La Connected Car è realtà e i colossi del software cercano di entrare prepotentemente in un mercato che, ad oggi, ha visto il proliferare di soluzioni proprietarie senza che ne ermergesse uno standard unico e utilizzato dall’industria automotive. Tra i marchi che si aggiungono all’alleanza Google ci sono quelli di Fiat-Chrysler, il gruppo per cui lavoro.
E’ un tema che seguo da ormai un paio di anni con il ‘cappello Uconnect’, sia con le soluzioni proprietarie già esistenti sul mercato (si veda, ad esempio, questo comunicato della scorsa settimana) sia con soluzioni standard di mercato: oltre al già citato Android Auto, c’è il veterano MirroLink del Connected Car Consortium e il CarPlay di Apple visto ad esempio sulla Ferrari al Salone di Ginevra 2014.

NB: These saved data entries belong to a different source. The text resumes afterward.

(** X17.  The keys of the cyberdeck.  The cyberdeck publishes each key
    that it reads as COMMAND: followed by the character.  On the hand the
    message makes that character the keypress of the next turn of the main
    loop, for every key but the colon: the payload of the colon has an
    empty second field, which is reported as unrecognised and leaves the
    keypress as it was.  The hand is not moved by the message itself. *)
Theorem X17_cyberdeck_key_becomes_the_keypress
    (fuel : nat) (k : ascii) (keypress : string) (w : World) :
  let text := Cyberdeck.command_payload (String k EmptyString) in
  on_message fuel COMMAND_TOPIC text keypress w
  = if Ascii.eqb k ":" then
      Ok keypress
        {| hand := hand w;
           log := print (Literal ("unrecognised command: " ++ text
                                  ++ " on topic " ++ COMMAND_TOPIC))
                    :: print (Literal text) :: log w |}
    else
      Ok (String k EmptyString)
        {| hand := hand w;
           log := print (Literal ("setting keypress to " ++ String k EmptyString))
                    :: print (Literal text) :: log w |}.
Proof.
  cbv zeta. destruct w as [h l]. cbn [hand log].
  destruct (Ascii.eqb k ":") eqn:E.
  - apply Ascii.eqb_eq in E. subst k. reflexivity.
  - apply (on_message_key fuel "COMMAND" EmptyString keypress k h l);
      [reflexivity | | reflexivity].
    intros ->. discriminate.
Qed.

(** X18.  What [on_message] does with the other messages.  A message on
    another topic, the hand's own telemetry among them, is printed and
    nothing else.  On the command topic a payload without a colon raises
    [IndexError] in the callback.  And whatever the payload, as long as
    its second field is none of the four gesture words the hand is left as
    it was. *)
Theorem X18_other_messages_leave_the_hand_alone
    (fuel : nat) (topic text keypress : string) (w : World) :
  (topic <> COMMAND_TOPIC ->
   on_message fuel topic text keypress w
   = Ok keypress {| hand := hand w; log := print (Literal text) :: log w |})
  /\ (char_in ":" text = false ->
      on_message fuel COMMAND_TOPIC text keypress w = Raise IndexError)
  /\ (forall v w',
        (forall word gesture,
           In (word, gesture) (command_words fuel) ->
           nth_error (split_on ":" text) 1 <> Some word) ->
        on_message fuel topic text keypress w = Ok v w' ->
        hand w' = hand w).
Proof.
  destruct w as [h l]. cbn [hand log]. repeat split.
  - intros Ht. unfold on_message.
    destruct (String.eqb topic COMMAND_TOPIC) eqn:E; [|reflexivity].
    apply String.eqb_eq in E. contradiction.
  - intros Hc. unfold on_message. rewrite String.eqb_refl.
    now rewrite (split_on_none _ _ Hc).
  - intros v w' Hw H. unfold on_message in H.
    apply bind_Ok in H. destruct H as ([] & w1 & E1 & H).
    injection E1 as <-.
    destruct (String.eqb topic COMMAND_TOPIC); [|now injection H as _ <-].
    destruct (nth_error (split_on ":" text) 1) as [word|]; [|discriminate].
    assert (Hn : forall s,
               In s ["PALM"; "FIST"; "CALL_ME"; "METAL"]%string ->
               String.eqb word s = false).
    { intros s Hs. destruct (String.eqb word s) eqn:E; [|reflexivity].
      apply String.eqb_eq in E. subst s. exfalso.
      cbn [In] in Hs.
      destruct Hs as [<- | [<- | [<- | [<- | []]]]];
        (eapply Hw; [|reflexivity]); unfold command_words; cbn [In]; eauto 6. }
    rewrite !Hn in H by (cbn [In]; auto 6).
    destruct (Nat.eqb (String.length word) 1);
      apply bind_Ok in H; destruct H as ([] & w2 & E2 & H);
      injection E2 as <-; now injection H as _ <-.
Qed.
(** What comes out is a Deal whose reference price and discount are
    NaN. *)
Example nan_base_product_deal :
  let d :=
    fst (check_product_for_deal (checker None None)
           (world (listing 18.5 "USD")
                  (Some "https://s.click.aliexpress.com/e/_abc"))
           nan_base_product g0) in
  spec_reference nan_base_product = None
  /\ option_map (fun d => is_nan (original_price d)) d = Some true
  /\ option_map (fun d => is_nan (discount_percent d)) d = Some true.
Proof. repeat split. Qed.



(** ** The product identifier *)

Lemma valid_product_id_Some w o pid :
  valid_product_id w o = Some pid ->
  o = Some pid /\ isdigit (unicodedata w) pid = true /\ (10 <= len pid)%nat.
Proof.
  unfold valid_product_id. destruct o as [s|]; [|discriminate].
  destruct (negb (nonempty s)); [discriminate|].
  destruct (isdigit (unicodedata w) s) eqn:Hd; [|discriminate].
  destruct (len s <? 10)%nat eqn:Hl; [discriminate|].
  simpl. intros E. injection E as <-.
  apply Nat.ltb_ge in Hl. auto.
Qed.

(** C6. A Deal is produced only if the identifier extracted from the
    product's link is all digits ([str.isdigit]) and at least ten
    characters long ([len]), and the Deal carries that very identifier;
    with no identifier, or one that is not all digits or is shorter, there
    is no Deal.  The link [.../item/1005007431129955.html] yields
    [1005007431129955]; the link [.../item/123.html] yields [123] and is
    rejected. *)
Theorem deal_requires_valid_identifier :
  (forall self w p g d,
      fst (check_product_for_deal self w p g) = Some d ->
      exists pid,
        resolve_product_id w p = Some pid
        /\ isdigit (unicodedata w) pid = true
        /\ (10 <= len pid)%nat
        /\ product_id d = pid)
  /\ (forall self w p g,
         resolve_product_id w p = None ->
         fst (check_product_for_deal self w p g) = None)
  /\ (forall self w p g pid,
         resolve_product_id w p = Some pid ->
         isdigit (unicodedata w) pid = false \/ (len pid < 10)%nat ->
         fst (check_product_for_deal self w p g) = None)
  /\ (forall w p,
         aliexpress_link p
         = "https://x.aliexpress.com/item/1005007431129955.html" ->
         resolve_product_id w p = Some "1005007431129955"
         /\ valid_product_id w (resolve_product_id w p)
            = Some "1005007431129955")
  /\ (forall self w p g,
         aliexpress_link p = "https://x.aliexpress.com/item/123.html" ->
         resolve_product_id w p = Some "123"
         /\ fst (check_product_for_deal self w p g) = None).
Proof.
  assert (Hrej : forall self w p g,
             valid_product_id w (resolve_product_id w p) = None ->
             fst (check_product_for_deal self w p g) = None).
  { intros self w p g H.
    unfold check_product_for_deal, bind, of_option. rewrite H. reflexivity. }
  repeat apply conj.
  - intros self w p g d H.
    apply check_product_for_deal_Some in H.
    destruct H as (pid & details & ref & cur & amt & pct & link
                   & Hpid & _ & _ & _ & _ & _ & _ & ->).
    apply valid_product_id_Some in Hpid. destruct Hpid as (H1 & H2 & H3).
    exists pid. auto.
  - intros self w p g H. apply Hrej. rewrite H. reflexivity.
  - intros self w p g pid H Hbad. apply Hrej. rewrite H.
    unfold valid_product_id.
    destruct (negb (nonempty pid)); [reflexivity|].
    destruct Hbad as [Hd|Hl].
    + rewrite Hd. reflexivity.
    + apply Nat.ltb_lt in Hl. rewrite Hl, orb_true_r. reflexivity.
  - intros w p H. unfold resolve_product_id. rewrite H.
    split; reflexivity.
  - intros self w p g H.
    assert (Hr : resolve_product_id w p = Some "123").
    { unfold resolve_product_id. rewrite H. reflexivity. }
    split; [exact Hr|]. apply Hrej. rewrite Hr. reflexivity.
Qed.
(** The alternatives of an [Enum] listed after [Boolean], after an array
    schema or after a literal are never consulted: the getters of these
    schemas always return a value, so the [Enum] answers as if it ended
    there. *)
Theorem Enum_dead_alternatives {E : Type} (json_of : E -> value)
    (pre post : list (SchemaInput E)) (schema : SchemaInput E) (g : ValueGetter E) :
  always_defined schema = true ->
  Enum json_of (pre ++ schema :: post) = Return g ->
  exists g', Enum json_of (pre ++ [schema]) = Return g'
             /\ forall attr els, call g attr els = call g' attr els.
Proof.
  intros Hd (fs & Hall & ->)%Enum_inv.
  rewrite compile_all_app in Hall. unfold Enum. rewrite compile_all_app.
  destruct (compile_all json_of pre) as [fpre| |]; simpl in *; [|done|done].
  destruct (compile json_of schema) as [fn| |] eqn:Hc; simpl in *; [|done|done].
  destruct (compile_all json_of post) as [fpost| |]; simpl in *; [|done|done].
  injection Hall as <-.
  eexists. split; [done|]. intros attr els. simpl.
  rewrite !first_defined_app. simpl.
  by rewrite (always_defined_call json_of schema fn Hd Hc attr els).
Qed.

Lemma Enum_dead_alternatives_witness :
  exists g' : ValueGetter unit,
    Enum (fun _ => Null) ([SNumber] ++ [SBoolean]) = Return g'
    /\ forall attr els,
         first_defined [Getters.number; Getters.boolean; Getters.string] attr els
         = call g' attr els.
Proof.
  exact (Enum_dead_alternatives (fun _ : unit => Null) [SNumber] [SString] SBoolean
           _ eq_refl eq_refl).
Defined.

(** ** The JSON of an element is a JSON document *)

Lemma Forall_forallb_true {A : Type} (f : A -> bool) (l : list A) :
  Forall (fun x => f x = true) l -> forallb f l = true.
Proof. induction 1 as [|x l Hx _ IH]; simpl; [done|]. by rewrite Hx, IH. Qed.

Lemma is_json_Obj_intro (p : list (string * value)) :
  NoDup p.*1 -> Forall (fun kv => is_json kv.2 = true) p -> is_json (Obj p) = true.
Proof.
  intros Hnd Hall. simpl. apply andb_true_iff. split.
  - by apply bool_decide_eq_true.
  - by apply Forall_forallb_true.
Qed.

Ogni soluzione ha pro e contro, com’è ovvio in un mercato nascente che da un lato deve ancora mostrare il valore ai clienti (un aspetto, però, è già chiaro: integrare con qualità automotive lo smartphone può aumentare la sicurezza e l’affidabilità) e dall’altro deve ancora trovare una soluzione di equilibrio tra i produttori di auto e quelli di sistemi operativi per smartphone.
Chi predice la fine dei sistemi di infotainment secondo me sbaglia: i PND alla TomTom non hanno ucciso i navigatori integrati, e gli smartphone non hanno ucciso i PND. La moltiplicazione delle nicchie crea nuovi spazi e nuovi segmenti, più che distruggerli in toto. Certo, il mondo cambia e anche velocemente, ma i primi risultati della trasformazione richiedono un paio di anni di assestamento per diventare giudizi solidi e con risultati dimostrabili.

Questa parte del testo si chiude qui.